Single-use plastic: A Covid conundrum

Prior to the pandemic, countries around the world were making strides in eliminating plastic waste, primarily by discouraging single-use plastics.


Government initiatives such as the plastic bag charge, and plastic straw ban, were complemented by organisational initiatives such as certain coffee chains offering a discount for customers who brought reusable cups, or supermarkets redesigning their packaging to use less plastic. All this was helping to protect the planet from the harm of plastic waste.

However, along came Covid-19, and suddenly the idea of ‘reusable’ plastics and their alternatives became, well, a bit icky! Even now that you can go to a pub, you might think twice about using one of their trendy metal reusable straws! And it’s not just other people’s germs that will cause a problem. That takeaway coffee you’ve been longing for won’t be poured into your own swanky reusable cup because the coffee company doesn’t want any of your germs either!

So, is the reusable plastic revolution over before it really got going?

You may be thinking that there are still alternatives that bridge the gap between environmental protection and hygiene, such as compostable plastics.
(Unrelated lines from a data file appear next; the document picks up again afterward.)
(** * Catalog service: cache consistency between the product table and Redis

    A shallow embedding of [app.py] (FastAPI handlers over PostgreSQL and
    Redis).  Each handler is a function from the state of the two
    collaborators to an outcome and a new state:

    - the table [products] is a finite map from the primary key [id] to the
      other four columns, together with the value of the [SERIAL] sequence;
    - Redis is a finite map from keys to a text and the instant at which the
      key expires ([setex]); a key whose expiry has passed reads as missing;
    - a Python exception that leaves a handler is an outcome [Raise].

    Requests run one after the other.  The Store refuses field values outside
    the column domains declared by [init_db] ([price] is counted in
    hundredths, as the [DECIMAL(10, 2)] column holds it).  Redis answers every
    command, except in the [_redis_down] variants of the write handlers.
    [json.dumps] and [json.loads] are parameters of the development; either
    may raise, and [rows_rejected] is the instance the program runs with. *)

From Stdlib Require Import Strings.Ascii.
From stdpp Require Import base numbers strings pretty list sorting gmap fin_maps.

Open Scope string_scope.
Open Scope Z_scope.

(** ** Data model *)

(** [class Product(BaseModel)]: the request body of POST and PUT. *)
Record Product := mkProduct {
  name : string;
  description : string;
  price : Z;     (* in hundredths: 1299.99 is 129999 *)
  stock : Z
}.

(** A row of [products] as a handler returns it ([dict(row)], the shape of
    [ProductResponse]): the identifier and the four other columns. *)
Record ProductResponse := mkRow {
  id : Z;
  product : Product
}.

(** The Python objects that go through [json.dumps] / [json.loads]: one row
    dict, or a list of row dicts. *)
Inductive pyobj :=
  | PyDict (row : ProductResponse)
  | PyList (rows : list ProductResponse).
(* ===== verification/_CoqProject ===== *)
-Q . S2P
Prelude.v
Errors.v
Types.v
Runtime.v
Toy.v
Ics24.v
Cpi.v
AccessManager.v
AccessManagerSpec.v
Keyed.v
Histories.v
Chunking.v
Router.v
ChunkingSpec.v
RouterSpec.v
RouterProps.v
RouterExample.v
GmpTypes.v
Gmp.v
GmpSpec.v
GmpProps.v
Ift.v
IftSpec.v
IftReplay.v
IftProps.v
Deployment.v
TokenExample.v
Attestation.v
AttestationSpec.v
AttestationProps.v
AttestationState.v
LightClients.v
AttestationExample.v
TreeHash.v
TreeHashSpec.v
TreeHashRef.v
EthTypes.v
EthTrie.v
EthLC.v
EthWasm.v
EthMerkle.v
EthVerify.v
EthWasmSpec.v
EthHistory.v
EthExample.v
BorshHeader.v
BorshHeaderSpec.v
TmLightClient.v
TmLightClientSpec.v
Tendermint.v
TendermintSpec.v
TendermintProps.v
TendermintState.v
TendermintClient.v
TendermintStep.v
TendermintUpload.v
TendermintExample.v
(* ===== verification/Prelude.v ===== *)
(** * Verification of the Rust programs of [solidity-ibc-eureka]

    The repository implements IBC v2 between Ethereum, Cosmos chains and
    Solana.  This development models its Rust programs as executable
    definitions and proves what makes them correct.

    ** The programs and how they interact

    On Solana ([src/programs/solana]) the router ([ics26-router]) keeps the
    packet protocol: applications send packets through it, relayers submit
    received packets, acknowledgements and timeouts, and it asks the light
    client of the packet's client for each proof before it calls the
    application.  Light clients are separate programs: the attestation client
    ([attestation]) trusts a quorum of signatures, the Tendermint client
    ([ics07-tendermint]) verifies the headers of a Cosmos chain with
    [src/packages/tendermint-light-client] and ICS-23 proofs against them.  The
    GMP program
    ([ics27-gmp]) is an application that carries calls, and the token program
    ([ift]) is a client of GMP that bridges fungible tokens.  The access
    manager ([access-manager]) holds the roles that all of them check.

    On Cosmos chains, an Ethereum light client runs as a Wasm contract
    ([src/ibc-solidity/programs/cw-ics08-wasm-eth]) around the packages in
    [src/packages/ethereum]: the light-client protocol, the trie proofs and the
    tree hash.

    ** Files, Solana part

    - [Prelude]: bytes, fixed-width integers, results, list lemmas.
    - [Errors], [Types]: error enums, accounts, messages, events.
    - [Runtime]: the ledger ([World]), the call frame ([CallCtx]), the monad [M]
      of instructions, the account operations behind Anchor's attributes, and
      calls between programs.  [Platform] is the code outside the repository
      (hashes, address derivation, rent, the called programs), [PlatformOk]
      what the theorems rely on.  [Toy]: an executable platform.
    - [Ics24], [Cpi]: [packages/solana-ibc-types/src/ics24.rs] and [cpi.rs].
    - [AccessManager], [AccessManagerSpec]: [programs/access-manager].
    - [Keyed], [Histories]: what the specifications of the programs share,
      named accounts, transitions, reachable states and their induction
      principles.
    - [Chunking], [Router], [ChunkingSpec], [RouterSpec], [RouterProps],
      [RouterExample]: [programs/ics26-router].
    - [GmpTypes], [Gmp], [GmpSpec], [GmpProps]: [programs/ics27-gmp],
      [packages/solana-ibc-gmp-types], [packages/solana-ibc-proto] and
      [src/packages/constrained_types].
    - [Ift], [IftSpec], [IftReplay], [IftProps]: [programs/ift].
    - [Deployment], [TokenExample]: the router, GMP and the token program
      running together, and a history on them.
    - [Attestation], [AttestationSpec], [AttestationProps], [AttestationState],
      [AttestationExample]: [programs/attestation].  [LightClients]: the
      interface between the router and its light clients.
    - [BorshHeader], [BorshHeaderSpec]: [packages/solana-ibc-borsh-header] and
      the conversions of the Tendermint program ([conversions.rs]).
    - [TmLightClient], [TmLightClientSpec]: [src/packages/tendermint-light-client],
      around the class [TendermintLib] for tendermint-rs, ibc-rs and ICS-23.
    - [Tendermint], [TendermintSpec], [TendermintProps], [TendermintState],
      [TendermintClient], [TendermintStep], [TendermintUpload],
      [TendermintExample]:
      [programs/ics07-tendermint].

    ** Files, Ethereum part

    - [TreeHash], [TreeHashSpec], [TreeHashRef]: [packages/ethereum/tree_hash].
    - [EthTypes]: [packages/ethereum/types].  [EthTrie]: [trie-db].
    - [EthLC], [EthMerkle], [EthVerify]: [packages/ethereum/light-client].
    - [EthWasm], [EthWasmSpec], [EthHistory], [EthExample]: the Wasm contract.

    ** How code becomes definitions

    One definition per instruction, named after the Rust function, with the
    Anchor constraints in the order in which the framework checks them: loads
    and signers in field order, created accounts, the other constraints, then
    the handler, and at the end the stores and closes of the mutable accounts.
    An instruction is a function [World -> result Error (A * World)]; an error
    commits nothing.  A program's entry point ([exec_router], [exec_gmp], ...)
    dispatches on its instruction type.  Integers are [Z] within the range of
    their type, with checked and saturating operations written out.

    The account of a program is named by a key ([RouterKey], [GmpKey],
    [IftKey], ...), a specification is an inductive relation between an
    instruction with its accounts and arguments, the conditions it needs, the
    changes it makes and the log entries it leaves, and a refinement theorem
    shows that every successful instruction does what the relation says for
    it.  A reachable state is one that the program's instructions and
    anything that other programs may do have produced from an empty program;
    the protocol theorems hold in all of them.  Claims about several programs
    are about states reachable for each.

    ** What the theorems show

    - Contracts of the instructions: what each instruction of a program does
      with its own accounts and arguments, and that it changes nothing else
      ([router_instructions_refine_spec]; [ift_instructions_refine_spec], with
      the relation [i_trans]; [tm_instructions_refine_spec], with [t_spec],
      which covers the uploaded chunks and the recorded signatures;
      [am_instructions_refine_spec], with [am_spec], over an abstract registry
      of a set of role holders, a whitelist and a map of pending handovers).
    - Packets: a packet is settled once ([packets_settled_once]) and delivered
      once ([packets_delivered_once]), receipts and acknowledgements are final,
      and with the attestation client each delivery and timeout rests on a
      quorum ([delivered_packets_attested],
      [timed_out_packets_attested_missing]).
    - Commitments and paths: [ics24_paths_injective],
      [packet_commitment_binding].  Hash functions are parameters without a
      law but their length; where a claim needs injectivity, it exhibits the
      collision as the other case.
    - Calls: a recorded result is the settlement of the packet that carried
      the call ([gmp_results_truthful]), stays ([gmp_results_final]), is
      recorded with the settlement ([settled_calls_recorded]), and a received
      call is signed by the account of its sender only
      ([gmp_executes_as_sender]).  The router's callbacks for a call succeed
      while the program runs, the relayer pays the rent of a free result
      account and the client identifiers fit its space
      ([gmp_callbacks_go_through]).
    - Tokens: transfers end once ([ift_transfers_settled_once]), for the reason
      the light client proved ([ift_outcomes_justified]); every mint is
      accounted for and within the daily limit ([ift_mints_accounted],
      [daily_mint_bounded]); the state is the replay of the events
      ([ift_state_replays]).
    - Authority: registries, bridges, limits, pause switches and upgrade
      authorities change only as the roles allow ([am_changes_authorized],
      [router_changes_authorized], [ift_changes_authorized]).
    - Attestations: [verify_attestation_iff_quorum],
      [consensus_states_attested], [frozen_iff_conflicting_quorums],
      [membership_iff_attested], [non_membership_iff_attested].
    - Tendermint: every consensus state descends by verified headers from one
      of the first ([tm_states_trusted]) and is final ([tm_states_final]), the
      client freezes on evidence only ([tm_freezes_on_evidence]), accounts of
      pre-verified signatures tell the truth
      ([pre_verified_signatures_genuine]) and the Solana variant of the
      verification, which skips predicates and reads those accounts, agrees
      with the standard one ([solana_variant_agrees]); with this client the
      router delivers and times out only what an ICS-23 proof shows
      ([delivered_packets_proved], [timed_out_packets_proved_missing]).  The
      header codec: [direct_decoder_agrees], [header_codec_roundtrip],
      [uploaded_header_read].
    - Ethereum: a verified header carries the signatures of a supermajority of
      the trusted committee ([verify_header_sound]), committees rotate, the
      store is well formed, and accepted proofs are sound under the BLS and
      trie assumptions stated there ([accepted_proofs_sound]); the three Merkle
      routines compute the same tree ([merkle_routines_agree]).

    ** Bounds and fuel

    [parse_packed_accounts] recurses with the length of its input as fuel, each
    step consumes 34 bytes; the tree-hash loops recurse on the depth or on the
    number of levels, and [hasher_ignores_cuts] shows that they return for
    every input that fits the tree.  Sequences, limits and amounts are u64:
    [is_u64] is the type of the Rust parameter, not an assumption on its value.

    ** Not modelled

    The code of the Solana runtime, Anchor, the token programs, SHA-256,
    Keccak, BLS, Ed25519, secp256k1, the Patricia trie, tendermint-rs, ibc-rs,
    ICS-23, and the derived Borsh, protobuf, ABI, JSON and base58 codecs is not
    in the repository: it is a parameter.  The proof API, the SP1 programs, the operator
    tools and the relayer utilities are network services and command-line
    tools.  Macros and the generated SDK produce code rather than behave.  Test
    programs, the Solidity contracts and the generated bindings are outside the
    Rust sources that run in production. *)

From Stdlib Require Import ZArith Lia.
From Stdlib.Strings Require Import Byte.
From stdpp Require Import base countable numbers strings sorting gmap list.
However, according to researchers at the University of Sheffield, the manufacture of so called bio-plastics often has a bigger carbon footprint than ordinary plastics. These plastics are also often marked ‘compostable’, which makes it sound like you could chuck them on the garden and watch them biodegrade, but in reality they require treatment in an industrial composter. The researchers argue that the marketing of these plastics, which they label ‘greenwashing’ actually encourages people not to reuse or recycle as they believe that they can just throw these items away without guilt. Even the inimitable supermarket ‘bag for life’ is seen as disposable, with some major brands reporting evidence that some customers are now treating these as single use.

Some companies, such as the National Trust, use recycled, plant-based materials in place of plastics, meaning that their throwaway ‘plastics’ really can be thrown away. Even the wrapping for their magazine is made of potato starch instead of plastic! However, the trust has a mandate to preserve the British countryside for future generations, so for them this decision reinforces their brand. Other companies will find the costs of switching out all their single use plastics prohibitive, especially if that will involve passing on increased costs to the customer, and particularly right at the start of a recession (thanks again, Covid!).

Nevertheless, there are signs that the larger companies are prepared to take on this challenge, with Morrisons announcing this week that they are trialling paper bags instead of plastic ‘Bags for Life’ in several of their stores, with the aim of rolling the scheme out nationwide if it meets customer approval.


With 8 billion tonnes of plastic currently on earth, and 10 million tonnes of it leaking into the oceans every year, let’s hope that the steps taken by brands like the National Trust, and Morrisons show that the drive towards reducing our plastic waste won’t be a permanent casualty of the Covid crisis.